■ What is required ■
From the entries below, reproduce exactly the line containing "#[global] Instance M_ret", the line containing "(** [return err] with a non-nil [err]. *)", and every line in between, with nothing added.

■ Source data ■
==============================
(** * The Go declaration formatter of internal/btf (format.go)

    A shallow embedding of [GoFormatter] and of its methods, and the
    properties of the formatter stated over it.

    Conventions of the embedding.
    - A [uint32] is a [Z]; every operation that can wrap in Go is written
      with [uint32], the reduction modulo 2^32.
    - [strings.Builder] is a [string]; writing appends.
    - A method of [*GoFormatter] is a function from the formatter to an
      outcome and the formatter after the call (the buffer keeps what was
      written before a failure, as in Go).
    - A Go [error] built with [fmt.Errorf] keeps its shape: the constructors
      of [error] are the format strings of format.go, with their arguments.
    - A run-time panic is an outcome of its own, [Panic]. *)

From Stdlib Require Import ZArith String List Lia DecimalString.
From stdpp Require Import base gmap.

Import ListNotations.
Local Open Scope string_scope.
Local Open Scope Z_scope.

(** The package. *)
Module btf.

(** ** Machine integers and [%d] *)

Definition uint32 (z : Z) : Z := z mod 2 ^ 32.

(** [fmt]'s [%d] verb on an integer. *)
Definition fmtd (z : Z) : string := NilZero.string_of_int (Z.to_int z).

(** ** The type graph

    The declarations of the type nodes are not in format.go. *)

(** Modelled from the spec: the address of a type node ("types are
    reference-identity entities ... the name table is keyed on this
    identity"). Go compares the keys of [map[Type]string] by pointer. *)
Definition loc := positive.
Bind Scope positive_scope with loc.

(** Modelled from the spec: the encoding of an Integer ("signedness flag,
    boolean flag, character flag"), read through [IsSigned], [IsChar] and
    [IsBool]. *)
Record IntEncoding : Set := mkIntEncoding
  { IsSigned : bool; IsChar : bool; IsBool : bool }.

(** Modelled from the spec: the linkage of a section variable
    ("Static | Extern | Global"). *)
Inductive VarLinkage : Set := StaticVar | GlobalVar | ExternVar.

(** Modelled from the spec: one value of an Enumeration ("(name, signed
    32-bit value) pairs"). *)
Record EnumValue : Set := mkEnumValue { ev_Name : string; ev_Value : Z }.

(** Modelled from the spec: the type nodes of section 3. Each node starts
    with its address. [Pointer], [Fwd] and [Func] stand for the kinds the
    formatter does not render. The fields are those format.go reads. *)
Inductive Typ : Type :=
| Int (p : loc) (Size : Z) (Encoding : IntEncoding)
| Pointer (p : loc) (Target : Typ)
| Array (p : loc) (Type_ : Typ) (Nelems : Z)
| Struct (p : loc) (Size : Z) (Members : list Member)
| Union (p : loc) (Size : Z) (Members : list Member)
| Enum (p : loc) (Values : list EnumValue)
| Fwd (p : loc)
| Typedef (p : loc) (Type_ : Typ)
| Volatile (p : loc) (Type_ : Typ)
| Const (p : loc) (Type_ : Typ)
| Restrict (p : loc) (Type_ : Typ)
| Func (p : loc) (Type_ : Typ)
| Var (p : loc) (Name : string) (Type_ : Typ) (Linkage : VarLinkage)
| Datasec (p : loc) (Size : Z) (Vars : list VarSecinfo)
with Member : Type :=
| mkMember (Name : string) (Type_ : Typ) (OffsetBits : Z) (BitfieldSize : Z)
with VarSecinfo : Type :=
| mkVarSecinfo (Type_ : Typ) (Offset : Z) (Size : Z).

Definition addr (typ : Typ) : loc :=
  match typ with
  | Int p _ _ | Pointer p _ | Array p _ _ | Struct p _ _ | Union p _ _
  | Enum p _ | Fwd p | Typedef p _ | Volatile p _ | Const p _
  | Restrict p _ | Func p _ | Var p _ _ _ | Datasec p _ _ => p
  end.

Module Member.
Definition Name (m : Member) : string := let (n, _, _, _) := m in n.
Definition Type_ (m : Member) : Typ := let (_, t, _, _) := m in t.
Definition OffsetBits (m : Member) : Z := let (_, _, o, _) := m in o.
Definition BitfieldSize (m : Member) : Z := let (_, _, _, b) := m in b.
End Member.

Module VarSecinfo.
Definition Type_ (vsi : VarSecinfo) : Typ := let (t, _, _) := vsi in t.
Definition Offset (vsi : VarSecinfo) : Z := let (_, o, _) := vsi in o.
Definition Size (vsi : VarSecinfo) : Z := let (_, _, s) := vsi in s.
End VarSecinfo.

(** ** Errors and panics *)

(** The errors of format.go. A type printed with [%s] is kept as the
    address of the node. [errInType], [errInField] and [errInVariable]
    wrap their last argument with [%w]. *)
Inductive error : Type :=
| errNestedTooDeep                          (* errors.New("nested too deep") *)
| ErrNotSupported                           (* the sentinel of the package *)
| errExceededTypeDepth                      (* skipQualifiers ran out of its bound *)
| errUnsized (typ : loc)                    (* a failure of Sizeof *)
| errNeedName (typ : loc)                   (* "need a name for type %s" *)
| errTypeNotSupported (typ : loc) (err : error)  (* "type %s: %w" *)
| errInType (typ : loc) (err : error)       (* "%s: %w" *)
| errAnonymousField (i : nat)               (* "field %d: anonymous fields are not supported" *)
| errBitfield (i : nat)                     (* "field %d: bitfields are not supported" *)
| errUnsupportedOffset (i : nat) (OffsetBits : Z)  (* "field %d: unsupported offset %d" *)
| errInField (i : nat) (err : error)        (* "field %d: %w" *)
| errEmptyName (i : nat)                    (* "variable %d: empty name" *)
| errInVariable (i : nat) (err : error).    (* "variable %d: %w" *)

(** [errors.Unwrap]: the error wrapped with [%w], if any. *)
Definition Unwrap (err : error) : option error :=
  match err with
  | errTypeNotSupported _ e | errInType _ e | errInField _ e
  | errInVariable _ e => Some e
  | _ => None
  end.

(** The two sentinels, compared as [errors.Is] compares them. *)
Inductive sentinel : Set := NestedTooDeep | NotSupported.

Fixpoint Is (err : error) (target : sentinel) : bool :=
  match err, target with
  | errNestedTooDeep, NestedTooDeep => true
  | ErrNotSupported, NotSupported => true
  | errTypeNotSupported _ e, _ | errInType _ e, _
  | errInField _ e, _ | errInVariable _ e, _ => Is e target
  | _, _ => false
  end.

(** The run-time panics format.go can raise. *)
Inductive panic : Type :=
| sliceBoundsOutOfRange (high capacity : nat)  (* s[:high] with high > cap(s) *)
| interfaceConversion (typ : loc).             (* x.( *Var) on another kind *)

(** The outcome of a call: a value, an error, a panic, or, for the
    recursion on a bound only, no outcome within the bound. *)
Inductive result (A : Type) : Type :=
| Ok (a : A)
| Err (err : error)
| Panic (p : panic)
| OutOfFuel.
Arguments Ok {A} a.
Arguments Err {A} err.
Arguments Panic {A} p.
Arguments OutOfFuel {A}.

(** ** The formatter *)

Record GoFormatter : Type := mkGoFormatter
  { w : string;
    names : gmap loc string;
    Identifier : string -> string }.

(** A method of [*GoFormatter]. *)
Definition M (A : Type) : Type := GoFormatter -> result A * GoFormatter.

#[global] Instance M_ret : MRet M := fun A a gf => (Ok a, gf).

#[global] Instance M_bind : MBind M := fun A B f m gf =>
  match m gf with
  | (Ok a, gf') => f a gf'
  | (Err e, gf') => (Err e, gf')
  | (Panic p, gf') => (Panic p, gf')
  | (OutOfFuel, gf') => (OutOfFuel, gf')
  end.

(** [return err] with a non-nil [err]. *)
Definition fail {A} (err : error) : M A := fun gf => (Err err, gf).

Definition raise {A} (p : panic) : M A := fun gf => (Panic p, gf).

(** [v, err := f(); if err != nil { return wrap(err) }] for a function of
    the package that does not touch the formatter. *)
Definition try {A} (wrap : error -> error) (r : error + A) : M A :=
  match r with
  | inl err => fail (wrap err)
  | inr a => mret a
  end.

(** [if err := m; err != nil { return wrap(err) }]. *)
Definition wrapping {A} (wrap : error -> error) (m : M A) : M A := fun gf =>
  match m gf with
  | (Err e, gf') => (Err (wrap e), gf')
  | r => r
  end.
==============================
■ Written response ■
#[global] Instance M_ret : MRet M := fun A a gf => (Ok a, gf).

#[global] Instance M_bind : MBind M := fun A B f m gf =>
  match m gf with
  | (Ok a, gf') => f a gf'
  | (Err e, gf') => (Err e, gf')
  | (Panic p, gf') => (Panic p, gf')
  | (OutOfFuel, gf') => (OutOfFuel, gf')
  end.

(** [return err] with a non-nil [err]. *)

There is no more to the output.